Howdy all

We are starting a new group this Feb - with a 12-week program aimed at people who want to take their riding to the next level.

Please share this amongst your friends and neighbours and anyone that you know of that might be interested in growing their abilities with us.

Here are the details...

 

Want to grow your fitness and cycling abilities in 2020?

Perhaps your New Year’s Resolution is to take on a fitness challenge? Lose weight? Train smarter?

If you want to know how to take the first steps, grow your ability to the point where you can confidently tackle a big cycling challenge, and actually enjoy yourself doing it, then read on…

Does any of this sound like you?

  • You’ve got the basics but want to take it further
  • You want to return to the level of fitness you’ve had in the past (and possibly then some)
  • You think you’ll enjoy belonging to a group that will encourage, motivate, and grow with you?
  • You’re keen to enjoy the confidence and big benefits of riding in a bunch.
  • You want to save time by learning from experienced and qualified coaches.

This is a 12-week stepped cycling program aimed at enabling you to take on the likes of the Taupo Cycle Challenge, K1 or 2, Iron Maori, The Graperide, and any number of other endurance events up and down the country. 

This is NOT a program for ‘guns’ or expert cyclists, nor will it put unrealistic expectations on anyone. It is aimed at people who can currently ride between 30 and 50km comfortably.

During the 12 weeks you’ll learn, or be refreshed on such things as, what to wear, what essentials to bring on a ride, how to change a tyre, good cycle etiquette, eating and drinking ‘on the move’, and the best coffee places for that all-important post-ride chat.

The rides will start at an easy level of both distance and speed, accommodating all in the group.
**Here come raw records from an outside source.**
Lemma held_map M o :
  held C Sh A M H s ->
  user_pte pg' (root_of x) (n * 4096) = o ->
  (forall e, o = Some e -> tracked (frame_no e)) ->
  (forall e, o = Some e -> Sh x n = false -> writable e = true -> rc (cw_uf s) (frame_no e) = 1) ->
  (forall i, holders (set_page k (option_map frame_no o) M) i <= H i) ->
  held C Sh A (set_page k (option_map frame_no o) M) H (with_pg pg' s).
Proof.
  intros Hh Eo Ht Hw Hle. rewrite <-(set_set (option_map frame_no o) None M) in Hle |- *.
  by apply (held_close (set_page k None M)); [apply held_open|..].
Qed.
(** The page keeps its frame, and the others theirs. *)
Lemma held_relabel M :
  held C Sh A M H s ->
  option_map frame_no (user_pte pg' (root_of x) (n * 4096)) = option_map frame_no (user_pte (cpg s) (root_of x) (n * 4096)) ->
  (forall e, user_pte pg' (root_of x) (n * 4096) = Some e -> Sh x n = false -> writable e = true ->
     rc (cw_uf s) (frame_no e) = 1) ->
  held C Sh A M H (with_pg pg' s).
Proof.
  intros Hh Ef Hw. pose proof (po_map _ _ _ _ (hd_pages _ _ _ _ _ _ Hh) x n Hx Hn Hc) as Em.
  pose proof (held_map M _ Hh eq_refl) as R. rewrite Ef, <-Em, set_same in R. apply R; [|exact Hw|apply Hh].
  intros e Ee. rewrite Ee in Ef. cbn in Ef. rewrite <-Ef in Em. by apply (po_dom _ _ _ _ (hd_pages _ _ _ _ _ _ Hh)) in Em as [? _].
Qed.
End Hole.
(** Nothing has changed but frames that nobody holds. *)
Definition failed (M : pmap) (H : Z -> Z) (s s' : cow) : Prop := page_step M H s M s' /\ same_view A s s'.
Lemma failed_refl M H s s' : held C Sh A M H s -> cw_uf s' = cw_uf s -> failed M H s s'.
Proof. intros Hh E. split; [by apply step_refl|]. apply same_view_refl. unfold cpg. by rewrite E. Qed.
Lemma failed_view M H s s' :
  held C Sh A M H s -> held C Sh A M H s' -> same_view A s s' -> mem_held H (uf_mem (cw_uf s)) (uf_mem (cw_uf s')) -> failed M H s s'.
Proof.
  intros Hh Hh' V Hm. split; [|done]. constructor.
  - eapply held_ext; [exact Hh'|]. intros a. apply moved_same.
  - by apply local_view.
  - intros v b Hv Hp Hb. rewrite <-Hb. subst n. apply (held_bytes C Sh A M H s s' x v); try done. by apply V.
Qed.
Lemma failed_held M H s s' : failed M H s s' -> held C Sh A M H s'.
Proof. intros [[Hh _ _] _]. eapply held_ext; [exact Hh|]. intros a. by rewrite moved_same. Qed.
(** What follows a failed attempt starts where that began. *)
Lemma failed_then M H s s1 M' s' : failed M H s s1 -> page_step M H s1 M' s' -> page_step M H s M' s'.
Proof.
  intros [[Q1 Q2 Q3] _] [R1 R2 R3]. constructor; [exact R1|by eapply local_trans|]. intros v b Hv Hp Hb. by apply R3, Q3.
Qed.
Lemma failed_trans M H s s1 s2 : failed M H s s1 -> failed M H s1 s2 -> failed M H s s2.
Proof. intros F1 F2. split; [eapply failed_then; [exact F1|apply F2]|]. eapply same_view_trans; [apply F1|apply F2]. Qed.
(** A frame in hand is given back. *)
Lemma failed_release M H s s1 i :
  held C Sh A M H s -> held C Sh A M (hadd H i 1) s1 -> tracked i -> H i = 0 -> same_view A s s1 ->
  mem_held H (uf_mem (cw_uf s)) (uf_mem (cw_uf s1)) ->
  failed M H s (release (i * 4096) s1) /\ cw_mm (release (i * 4096) s1) = cw_mm s1.
Proof.
  intros Hh Hh' Hi HH V Hm. pose proof (hd_most _ _ _ _ _ _ Hh i). pose proof (holders_nonneg M i).
  destruct (held_release C Sh A M (hadd H i 1) s1 i Hh' Hi) as (K&V2&Em&Emm&_); [rewrite hadd_at; lia|].
  split; [|exact Emm]. apply failed_view; [exact Hh| |by eapply same_view_trans|by rewrite Em].
  eapply held_ext; [exact K|]. intros a. apply hadd_undo.
Qed.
Over time the distance covered will increase and we’ll learn good bunch-riding skills, while gradually improving fitness and confidence

Once the program is complete riders should feel confident enough to move to one or more of the regular rides happening in the area, which continue all year round.

What’s included:

  • Entry to the 12 weeks of structured group sessions and rides.
  • Weekly progressive skills drills lead by qualified Cycling NZ coaches.
  • Weekly email updates about the upcoming route, with hints and tips included.
  • A year’s membership to Kapiti Cycling Club with access to a full calendar of challenges and events that comes with that.

Cost:

$50 per person to cover the full 12-week program (incredibly good value at just over $4 a session.  The organisers, leaders and coaches are all members of the Kapiti Cycling Club and give their time and effort entirely voluntarily.

When and Where:

The first session will be Sunday 2 February 2020

The last session will be Sunday 3 May 2020

We’ve intentionally left out the Sunday’s of 12 and 26 April, these being over the Easter break and a long weekend with Anzac Day, respectively.

All 12 weeks will begin outside Farmers at the back of Coastlands, Paraparaumu at 8.10AM. Other regular groups also leave from this point so don’t be concerned if you see some flash gear rolling around; chances are they’re not with your group.

What to bring:

There are all sorts of opinions on ‘the essentials’ to bring on a ride. But if we pare that down to the necessities then you should have the following:

  • A roadworthy road bike
  • A helmet
  • A spare tube or two

Everything else we can cover as we go.

See below for basic details of each week's session

Contact Glynis at This email address is being protected from spambots. You need JavaScript enabled to view it. to find out about joining the Kapiti Good Bunch.

How to Join:

Joining is easy - simply do an online transfer to the Cycling Club Bank account 03-0732-0020082-00. Use your name and "KGB" in the reference. And contact Glynis (details above) to let her know you have done so. (if you are already a member of the club then you don't need to do this - just contact Glynis to let her know you want to join the group) 

 

 

Program for the Kapiti Good Bunch

At the beginning of each ride, the ride leader will discuss for max 5 minutes the ‘theme of the week’ (see below).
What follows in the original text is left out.